M365 Copilot uses several techniques to customise the product, including Knowledge Graphs and Retrieval-Augmented Generation (RAG). The purpose of RAG is to control the quality of text-based answers by retrieving selected and updated information from internal information sources before generating an answer. This new additional information is vectorised and indexed in the same numerical format as the original foundation model.

RAG comprises three main components:

  1. Retrieval: The model searches for information in a database or external sources. This is similar to how traditional search engines work, but RAG uses what are known as semantic search methods to find relevant information based on linguistic context instead of keywords.
  2. Augmented: The information collected is used to enrich the LLM’s answers. This makes the answers more precise and fact-based, compared with the foundation models that are primarily based only on pre-trained data.
  3. Generation: After the relevant information has been collected, answers containing additional information from steps 1 and 2 are generated using the foundation model itself.
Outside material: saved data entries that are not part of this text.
(** Whole passes, as many as wanted, are reached. *)
Lemma run_to_passes s e (k : nat) (d : nat) : forall w done cur,
  tracking s e w done cur ->
  (List.length (reads w) + d = k * Z.to_nat (e - s))%nat ->
  exists n w' passes,
    run n w w' /\ same_config w w'
    /\ reads w' = concat passes
    /\ List.length passes = k
    /\ Forall (pass_ok s e (preload_size (self w))) passes.
Proof.
  induction d as [d IH] using lt_wf_ind. intros w done cur Ht Hd.
  pose proof Ht as [Hr Hrd Hdone (q & Hq & Hpass)].
  assert (Hrpos : (0 < Z.to_nat (e - s))%nat) by (destruct Hr; lia).
  pose proof (passes_length _ _ _ _ Hdone) as Hdl.
  pose proof (pass_length _ _ _ _ Hpass) as Hcl.
  rewrite length_app, length_reverse in Hcl.
  assert (HL : List.length (reads w)
               = (List.length done * Z.to_nat (e - s) + List.length cur)%nat).
  { by rewrite Hrd, length_app, Hdl. }
  destruct (Nat.eq_dec d 0%nat) as [->|Hdpos].
  - (* the reads are whole passes already *)
    destruct (Nat.eq_dec (List.length cur) 0%nat) as [Hc0|Hc0].
    + apply nil_length_inv in Hc0. subst cur.
      exists 0%nat, w, done. split; [apply run_0|].
      split; [apply same_config_refl|].
      split; [by rewrite Hrd, app_nil_r|]. split; [|done].
      cbn in HL. nia.
    + assert (Hfull : List.length cur = Z.to_nat (e - s)).
      { destruct (le_lt_dec k (List.length done)) as [Hk|Hk].
        - pose proof (Nat.mul_le_mono_r _ _ (Z.to_nat (e - s)) Hk). lia.
        - pose proof (Nat.mul_le_mono_r _ _ (Z.to_nat (e - s)) Hk). lia. }
      assert (q = []) by (apply nil_length_inv; lia). subst q.
      rewrite app_nil_r in Hpass.
      exists 0%nat, w, (done ++ [cur]). split; [apply run_0|].
      split; [apply same_config_refl|]. split.
      { rewrite Hrd, concat_app. cbn. by rewrite app_nil_r. }
      split; [rewrite length_app; cbn; nia|].
      apply Forall_app. split; [done|]. by apply Forall_singleton.
  - destruct (run_until_refill s e _ w done cur eq_refl Ht)
      as (n & w1 & done1 & cur1 & Hrun & Hc & Ht1 & Hadv).
    assert (Hps : preload_size (self w1) = preload_size (self w))
      by (by destruct Hc as (_ & -> & _)).
    pose proof Ht1 as [_ Hrd1 Hdone1 (q1 & Hq1 & Hpass1)].
    pose proof (passes_length _ _ _ _ Hdone1) as Hdl1.
    pose proof (pass_length _ _ _ _ Hpass1) as Hcl1.
    rewrite length_app, length_reverse in Hcl1.
    assert (HL1 : List.length (reads w1)
               = (List.length done1 * Z.to_nat (e - s) + List.length cur1)%nat).
    { by rewrite Hrd1, length_app, Hdl1. }
    assert (Hgrow : (List.length (reads w) < List.length (reads w1)
                     <= k * Z.to_nat (e - s))%nat).
    { destruct Hadv as [(-> & f & Hf & ->)|(-> & Hne & Hfull)].
      - rewrite length_app in HL1, Hcl1.
        assert (0 < List.length f)%nat by (destruct f; [done|cbn; lia]).
        split; [lia|]. rewrite HL1.
        apply (within_bound _ _ _ (List.length cur)); lia.
      - apply pass_length in Hfull. rewrite length_app in HL1.
        cbn [List.length] in HL1.
        assert (0 < List.length cur1)%nat by (destruct cur1; [done|cbn; lia]).
        split; [lia|]. rewrite HL1.
        apply (within_bound _ _ _ 0%nat); lia. }
    destruct (IH (k * Z.to_nat (e - s) - List.length (reads w1))%nat
                 ltac:(lia) w1 done1 cur1 Ht1 ltac:(lia))
      as (m & w' & passes & Hrun' & Hc' & Hrd' & Hlen & Hall).
    exists (n + m)%nat, w', passes. split; [by eapply run_app|].
    split; [by eapply same_config_trans|]. split; [done|]. split; [done|].
    by rewrite <- Hps.
Qed.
RAG’s semantic searches are based on the linguistic context of a question (prompts). This allows the system to retrieve information that is relevant even if the exact words do not match and makes searches more flexible and relevant to the user.

RAG has other features:

  • Updated knowledge: In contrast to LLMs that can only draw on their own static training data, RAG can retrieve in-house information and information from new, self-checked sources, providing more accurate answers.
  • Flexibility: The system can perceive complex intentions and contexts in questions, even if all keywords are not present.
  • Accuracy: By specifying and controlling what information is used as the basis for answers, RAG reduces the risk of errors or ‘hallucinations’ compared to answers produced by the foundation model alone.

Applications for RAG

The purpose of RAG is to be able to control to a greater extent what information to include in answers from LLMs. It also enables some adaptation to specific subject domains to increase the likelihood that the information presented is relevant and correct. However, this requires very good control of what information is included in the RAG model. General LLM solutions such as M365 Copilot will be more able to tie answers to the organisation’s own information, but will still depend on the quality of this information. Unclassified, old, outdated or incorrect information in internal sources will negatively affect quality.
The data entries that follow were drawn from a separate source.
(** C9, amended.  The response interceptor turns a failure into a fresh
    [Error] that carries a message and nothing else.  For an answer of the
    server whose body is neither [null] nor [undefined] the message is the
    body's [detail] when that is truthy (a non-empty string [detail] is
    passed on letter for letter) and otherwise "Bad request" for 400,
    "Resource not found" for 404, "Internal server error" for 500 and
    "HTTP <status> error" for any other status; with no answer but a request
    sent it is the fixed connection message; otherwise it is the failure's
    own message, or "An unexpected error occurred" when that is empty or
    missing. *)
Theorem response_failure_becomes_message (error : AxiosError)
    (Hbody : forall r, response error = Some r ->
                       data r <> JsNull /\ data r <> JsUndefined) :
  (exists text, on_response_error error = ErrorObj text)
  /\ (forall r detail,
         response error = Some r ->
         get_prop (data r) "detail" = inr detail ->
         (truthy detail = true ->
          on_response_error error = ErrorObj (to_string detail))
         /\ (forall s, detail = JsString s -> s <> "" ->
             on_response_error error = ErrorObj s)
         /\ (truthy detail = false ->
             exists fallback,
               on_response_error error = ErrorObj fallback
               /\ ((status r = 400 /\ fallback = "Bad request")
                   \/ (status r = 404 /\ fallback = "Resource not found")
                   \/ (status r = 500 /\ fallback = "Internal server error")
                   \/ (status r <> 400 /\ status r <> 404 /\ status r <> 500
                       /\ fallback = "HTTP " ++ Text.of_Z (status r) ++ " error"))))%Z
  /\ (response error = None -> request error = true ->
      on_response_error error
      = ErrorObj "No response from server. Please check your connection.")
  /\ (response error = None -> request error = false ->
      on_response_error error
      = ErrorObj (match message error with
                  | Some (String c m) => String c m
                  | _ => "An unexpected error occurred"
                  end)).
Proof.
  assert (Hanswer : forall r detail,
    response error = Some r ->
    get_prop (data r) "detail" = inr detail ->
    exists fallback,
      on_response_error error
      = ErrorObj (if truthy detail then to_string detail else fallback)
      /\ ((status r = 400 /\ fallback = "Bad request")
          \/ (status r = 404 /\ fallback = "Resource not found")
          \/ (status r = 500 /\ fallback = "Internal server error")
          \/ (status r <> 400 /\ status r <> 404 /\ status r <> 500
              /\ fallback = "HTTP " ++ Text.of_Z (status r) ++ " error"))%Z).
  { intros r detail Hr Hget. unfold on_response_error. rewrite Hr. cbv zeta.
    destruct (Z.eqb_spec (status r) 400);
      [|destruct (Z.eqb_spec (status r) 404);
        [|destruct (Z.eqb_spec (status r) 500)]];
      eexists; (split; [apply throw_detail_or_spec; exact Hget|]); auto 10. }
  repeat apply conj.
  - destruct (response error) as [r|] eqn:Hr.
    + destruct (Hbody r eq_refl) as [Hnull Hundef].
      destruct (get_prop_defined (data r) "detail" Hnull Hundef) as [d Hd].
      destruct (Hanswer r d eq_refl Hd) as (fb & -> & _). eauto.
    + unfold on_response_error. rewrite Hr.
      destruct (request error); unfold new_Error; eauto.
  - intros r detail Hr Hget.
    destruct (Hanswer r detail Hr Hget) as (fb & Hthrown & Hfb).
    repeat apply conj.
    + intros Ht. now rewrite Hthrown, Ht.
    + intros s -> Hs. rewrite Hthrown. cbn.
      destruct (String.eqb_spec s ""); [contradiction | reflexivity].
    + intros Hf. exists fb. rewrite Hthrown, Hf. auto.
  - intros Hr Hreq. unfold on_response_error. now rewrite Hr, Hreq.
  - intros Hr Hreq. unfold on_response_error. rewrite Hr, Hreq.
    destruct (message error) as [[|c m]|]; reflexivity.
Qed.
Although RAG can improve LLMs’ ability to provide answers based on the organisation’s own information, there are also challenges associated with implementation, including monitoring the quality of answers. In addition, there are technical challenges related to scaling and performance when these models are used on a large scale, including that many additional operations can lead to longer response times.

LLMs such as GPT represent an important technological innovation in text generation, but have limitations when it comes to updated and fact-based information. However, the RAG system, if implemented correctly, can increase the quality of answers by using in-house information.